Currently I think if you know something about databases you're better off starting with a schema that really, truly, reflects the actual "business objects" of your application. Then wrap this in a couple of DAO (buzzword, blech) classes (The Spring Framework classes help here), and deal with it.
Once you get the schema right, it tends to stay put. In our current major project I end up actually doing something at the SQL> prompt about once a month or so, mostly for debugging. That tells me that the model is good — matching both the underlying logic, as well as being easy to get at from the Java classes.
To go up a level, there are a couple of things like ORM (HTML page generation is another) where there are constantly new frameworks, new buzzword, and "better" ways to do things.

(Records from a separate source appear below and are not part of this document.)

Class Aws (W : Type) := {
  s3_get_object : string → io W S3Error GetObjectOutput;
  s3_put_object : string → PutCondition → list byte → io W S3Error unit;
  s3_presign_get : string → N → io W unit string;
  s3_presign_put : string → N → io W unit string;
  ec2_describe_instances : InstanceFilter → option N → option string → io W unit DescribeOutput;
  ec2_terminate_instances : list string → io W unit unit;
  (** An error with the message of the service, or the instance ids. *)
  ec2_run_instances : RunInstances → io W (option string) (list (option string));
  (** [SystemTime::now()] since the epoch, in seconds. *)
  system_seconds : io W unit N;
  tokio_timeout : ∀ {E A}, N → io W E A → W → option (outcome E A) * W
}.
(** [base64] and the JSON of the capabilities. *)
Class LaunchCodec := {
  base64_encode : string → string;
  capabilities_to_vec : WorkerCapabilities → option (list byte);
  capabilities_from_slice : list byte → option WorkerCapabilities
}.

Definition MAX_REQUEST_BYTES : N := 4096.
Definition CAPABILITY_BOOT_MARGIN_SECONDS : N := 900.
Definition MAX_S3_PRESIGN_TTL_SECONDS : N := 604800.
Definition SIGNER_OBJECT : string := "secrets/signer.bin".
Definition DRPC_OBJECT : string := "secrets/drpc.bin".
Definition PRECHECK_TIMEOUT_SECONDS : N := 24.

Definition create_conflict_read_limit (key : string) : N :=
  if starts_with "settlements/" key || starts_with "control/completions/" key
  then MAX_RESULT_BYTES else MAX_REQUEST_BYTES.

Definition capability_ttl_seconds (job_ttl_seconds : N) : outcome ServiceError N :=
  ok_or (ttl ← checked_add job_ttl_seconds CAPABILITY_BOOT_MARGIN_SECONDS;
         if ttl <=? MAX_S3_PRESIGN_TTL_SECONDS then Some ttl else None) InvalidRequest.

Section Aws.
Context {W : Type} `{!Aws W}.

(** The result of a call, looked at by the caller. *)
Definition observe {E E' A} (m : io W E A) : io W E' (outcome E A) :=
  fun w => let '(r, w') := m w in
           match r with Panic s => (Panic s, w') | r => (Ok r, w') end.
(** [tokio::time::timeout(..).await.map_err(|_| late)?]. *)
Definition within {E A} (late : E) (seconds : N) (m : io W E A) : io W E A :=
  fun w => let '(r, w') := tokio_timeout seconds m w in
           (match r with Some r => r | None => Err late end, w').

(* ------------------------------------------------------------------ *)
(** ** [S3Store] *)

Definition no_such_key (error : S3Error) : bool :=
  match s3_service_error error with Some e => s3_no_such_key e | None => false end.

(** Both the declared and the streamed length are bounded. *)
Definition length_exceeds (output : GetObjectOutput) (max_bytes : N) : bool :=
  match go_content_length output with
  | Some n => (n <? 0)%Z || (max_bytes <? Z.to_N n)
  | None => false
  end.
(** [take(max_bytes + 1).read_to_end(..)]: a stream that breaks off later is not
    noticed. *)
Definition read_bounded (output : GetObjectOutput) (max_bytes : N) : outcome ServiceError (list byte) :=
  let bytes := take (N.to_nat max_bytes + 1) (go_body output) in
  _ ← bail_if (negb (go_complete output) && (length (go_body output) <=? N.to_nat max_bytes)%nat)
        RequestReadUnavailable;
  Ok bytes.

Definition versioned_of (max_bytes : N) (output : GetObjectOutput) :
    outcome ServiceError (option VersionedObject) :=
  revision ← ok_or (etag ← go_e_tag output; if str_is_empty etag then None else Some etag)
               InvalidStoredResult;
  _ ← bail_if (length_exceeds output max_bytes) InvalidStoredResult;
  bytes ← read_bounded output max_bytes;
  _ ← bail_if (max_bytes <? N.of_nat (length bytes)) InvalidStoredResult;
  Ok (Some (mkVersionedObject bytes revision)).
Definition s3_get_versioned (key : string) (max_bytes : N) :
    io W ServiceError (option VersionedObject) :=
  output ← observe (s3_get_object key);
  lift (match output with
        | Ok output => versioned_of max_bytes output
        | Err error => if no_such_key error then Ok None else Err RequestReadUnavailable
        | Panic s => Panic s
        end).

Definition s3_compare_exchange (key : string) (revision : option string) (value : list byte) :
    io W ServiceError bool :=
  put ← observe (s3_put_object key
          (match revision with Some etag => IfMatch etag | None => IfNoneMatch end) value);
  lift (match put with
        | Ok _ => Ok true
        | Err error =>
            match s3_raw_status error with
            | Some status => if (status =? 409) || (status =? 412) then Ok false
                             else Err RequestWriteUnavailable
            | None => Err RequestWriteUnavailable
            end
        | Panic s => Panic s
        end).

Definition denied (error : S3Error) : option string :=
  match s3_service_error error with
  | Some e => if bool_decide (s3_code e = Some "AccessDenied") then Some (default "" (s3_message e)) else None
  | None => None
  end.
Definition read_error (error : S3Error) : outcome ServiceError (option (list byte)) :=
  if no_such_key error then Ok None
  else
    match denied error with
    | Some message =>
        if negb (str_is_empty message) then Err (RequestReadDeniedDetail message)
        else if str_contains "no identity-based policy" message then Err RequestReadIdentityDenied
        else if str_contains "explicit deny" message then Err RequestReadExplicitDenied
        else Err RequestReadDenied
    | None => Err RequestReadUnavailable
    end.
Definition object_of (max_bytes : N) (output : GetObjectOutput) :
    outcome ServiceError (option (list byte)) :=
  _ ← bail_if (length_exceeds output max_bytes) InvalidStoredResult;
  _ ← bail_if (negb (go_complete output)) RequestReadUnavailable;
  _ ← bail_if (max_bytes <? N.of_nat (length (go_body output))) InvalidStoredResult;
  Ok (Some (go_body output)).
Definition s3_get (key : string) (max_bytes : N) : io W ServiceError (option (list byte)) :=
  output ← observe (s3_get_object key);
  lift (match output with
        | Ok output => object_of max_bytes output
        | Err error => read_error error
        | Panic s => Panic s
        end).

My feeling is that when this goes on for a while, it just means that the problem is just plain hard, and if magic frameworks haven't fixed it in the past, they arent' going to fix it in the future.
Thanks for the write up.
by skyknight on Sun Mar 12, 2006
You open a session, which means getting back a session object from a factory, with which you will associate new objects and from which you will load existing objects. Such object manipulations are surrounded by the initiation and termination of transactions, for which you can specify the isolation level. I don't know about other frameworks, but Hibernate does take transactions seriously.

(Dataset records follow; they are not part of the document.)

(** EC2 and the runtime as documented.  [live w job_id]: the job has an instance
    that is not terminated.  A complete walk shows it; a timeout that does not fire
    changes nothing. *)
Class Ec2Laws (live : W → string → Prop) : Prop := {
  inventory_law : ∀ max_results job_id w outputs w', live w job_id →
    scanned (TagJobId job_id) max_results None w outputs w' →
    ∃ output instance, output ∈ outputs ∧ instance ∈ de_instances output ∧
      in_state instance ≠ Some Terminated;
  timeout_law : ∀ {E A} seconds (m : io W E A) w r w',
    tokio_timeout seconds m w = (Some r, w') → m w = (r, w')
}.
Context (live : W → string → Prop) `{!Ec2Laws live}.

Lemma within_ok {E A} (late : E) seconds (m : io W E A) w a w' :
  within late seconds m w = (Ok a, w') → m w = (Ok a, w').
Proof.
  unfold within. destruct (tokio_timeout seconds m w) as [[r|] w1] eqn:Et; intros [= -> <-].
  by apply (timeout_law (Ec2Laws := Ec2Laws0)) in Et.
Qed.

Lemma scan_pages_ok n job_id : ∀ token seen w w', scan_pages n job_id token seen w = (Ok true, w') →
  ∃ outputs, scanned (TagJobId job_id) (Some 1000) token w outputs w' ∧ (length outputs ≤ n)%nat ∧
    Forall (fun output => existsb (suspect job_id) (de_instances output) = false) outputs.
Proof.
  induction n as [|n IH]; intros token seen w w'; cbn [scan_pages]; [by intros [? _]%lift_ok|].
  intros (output & w1 & Hd%map_err_io_ok & Hs)%io_bind_ok.
  destruct (existsb _ _) eqn:E; [by apply io_ret_ok in Hs as [? _]|].
  destruct (de_next_token output) as [next|] eqn:En.
  - destruct (_ && _); [|by apply lift_ok in Hs as [? _]].
    apply IH in Hs as (outputs & Hscan & Hlen & Hall). exists (output :: outputs).
    split; [by eapply scanned_more|]. split; [cbn; lia|by constructor].
  - apply io_ret_ok in Hs as [_ <-]. exists [output]. split; [by apply scanned_last|].
    split; [cbn; lia|]. by repeat constructor.
Qed.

ORM is definitely not a tool that people should use if they don't have a solid understanding of relational database technology and issues, or perhaps more generally an understanding of computer architecture. Rather, it should be used by people who have substantial experience writing database applications and have after much hard-won experience gotten tired with the grinding tedium of manually persisting and loading objects to and from relational databases. You need the understanding of relational databases so that you can get good performance from an ORM, and without it you'll have the horrible performance that the original piece characterizes in its anecdotes.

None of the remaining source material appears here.